Because we get a lot of people that will come in and say, "Oh, I'm just going to dump all my money into the 401(k)." But then they're running a deficit on cash flow. And that's like, well, if you just run yourself into debt, that money that you saved is going to have to then pay the debt off when you're in retirement. So, this doesn't make any sense either. So, it's adjusting them and positioning them to get in a different mindset. And then reviewing that every six months allows us to track it on a consistent basis in more of that Agile manner.
Because maybe clients want to have a baby, but then their situation changes and then we can actually say, "Hey, this is where you were in the last 6 to 12 months. This new baby's coming. That means your expenses are going to increase anywhere from $1,200 to $1,500. We had this free cash flow, and now we're only going to have $300. That means we have to shift these goals," and we really calibrate them to a pretty high degree.
There are other things that come in with that. I just recently went through the CPWA in 2018, and I tell a lot of the clients, "Hey, this is technically for high net worth, but where it's misrepresented is that a lot of new firms, tech firms especially, are giving executive compensation packages to these younger individuals." So, then it's looking at those as well and saying, "Look, you have non-qualified stock options. How should we look at that? What are we going to consider?" Or we have someone at a health tech firm with a lot of incentives in stock options. What does that look like? Now you have RSUs, how should we look at that?

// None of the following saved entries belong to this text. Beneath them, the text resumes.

(** The flow on a disk without the destination, up to the write. *)
Lemma downloadChart_transfers (w : World) (d : Downloader) (name version : string)
    (s : State) (repoName chart : string) (entry : repo_Entry) (cv : ChartVersion)
    (path seg0 fileName : string) (more segs : list string)
    (resp : Response) (body : list Byte.byte) :
  getRepoAndChart name = (repoName, chart) →
  (repoName, chart) ≠ ("", "") →
  stat_finds w s ChartsDir ∨ os_mkdir_fault w ChartsDir = None →
  repoCache s !! repoName = Some entry
  ∨ (repoCache s !! repoName = None
     ∧ chartrepo_GetChartRepo w repoName (ns d) (incfg d) = inr entry) →
  chartrepo_GetChart w (strings.ToLower chart ++ "." ++ repoName) version
    (ns d) (incfg d) = inr cv →
  URLs cv = path :: more →
  strings.Split path strings.slash = seg0 :: fileName :: segs →
  let filePath := ChartsDir ++ "/" ++ repoName ++ "-" ++ Digest cv ++ "-" ++ fileName in
  let url := URL entry ++ "/" ++ path in
  let req := request_for url (Username entry) (Password entry) in
  os_stat_fault w filePath = None → fs s !! filePath = None →
  strings.HasSuffix (URL entry) "/" = false →
  strings.HasPrefix path "http://" || strings.HasPrefix path "https://" = false →
  http_NewRequest_err w "GET" url = None →
  http_RoundTrip w req = inr resp →
  StatusCode resp = 200 → Body resp = inr body →
  ∃ sA l,
    downloadChart w d name version s
    = match os_write_fault w filePath with
      | Some (e, None) => Returns ("", Some e) (record (HTTPDo req) sA)
      | Some (e, Some n) =>
          Returns ("", Some e)
            (set_fs (insert filePath (File (take n body))) (record (HTTPDo req) sA))
      | None =>
          Returns (filePath, None)
            (set_fs (insert filePath (File body)) (record (HTTPDo req) sA))
      end
    ∧ calls sA
      = (calls s ++ l ++
         [MetadataGetChart (strings.ToLower chart ++ "." ++ repoName) version
            (ns d) (incfg d)])%list
    ∧ (l = [] ∨ l = [MetadataGetChartRepo repoName (ns d) (incfg d)])
    ∧ repoCache sA !! repoName = Some entry
    ∧ stat_finds w sA ChartsDir.
Proof.
  intros Hname Hparse Hdir Hrepo Hchart Hurls Hsplit filePath url req
    Hnofault Hnofile Hbase Hrelative Hreq Hresp Hcode Hbody.
  destruct (downloadChart_resolved w d name version s repoName chart entry cv path more
              seg0 fileName segs Hname Hparse Hdir Hrepo Hchart Hurls Hsplit)
    as (sA & l & Hrun & HcallsA & Hl & _ & HcacheA & HfsA & _ & HdirA).
  fold filePath in Hrun. exists sA, l. split; [|done].
  rewrite Hrun. clear Hrun.
  assert (fs sA !! filePath = None) as HnofileA.
  { rewrite HfsA; [done | apply destination_not_ChartsDir]. }
  destruct (os_Stat_missing w filePath sA Hnofault HnofileA) as (err & Hstat & Hmissing).
  step Hstat. rewrite Hmissing. simpl.
  unfold mbind, Go_bind, downloadFileFromEntry. rewrite Hbase, Hrelative.
  fold url. rewrite (downloadFile_response w url _ _ filePath sA Hreq). simpl.
  fold req. rewrite Hresp, Hcode, Hbody. simpl.
  unfold ioutil_WriteFile, gets, modify, mbind, mret, Go_bind, Go_ret. simpl.
  rewrite HnofileA.
  by destruct (os_write_fault w filePath) as [[e [n|]]|].
Qed.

So then it's tying everything else together, but making sure that we've positioned them with everything else because none of that matters unless we have an emergency fund and we're positioned well. Then those decisions become a lot easier over time. But it's definitely usually a pretty big change for most clients that go through it. That includes looking at homeowners and life insurance. We go through that whole process and we step them through making sure they're facilitating all of that as well.
Michael: So, it sounds to me like a very just cash flow-intensive planning process and not cash flow-intensive as we've historically, I think, talked about cash flow-based financial planning in the industry, which is sort of like the old-school NaviPlan. We're going to have a line for every single cash flow that's going to occur over the next 67 years of accumulation and decumulation. We're going to project out like the detailed tax projections of every single one of those years and every single cash inflow and outflow and every single year.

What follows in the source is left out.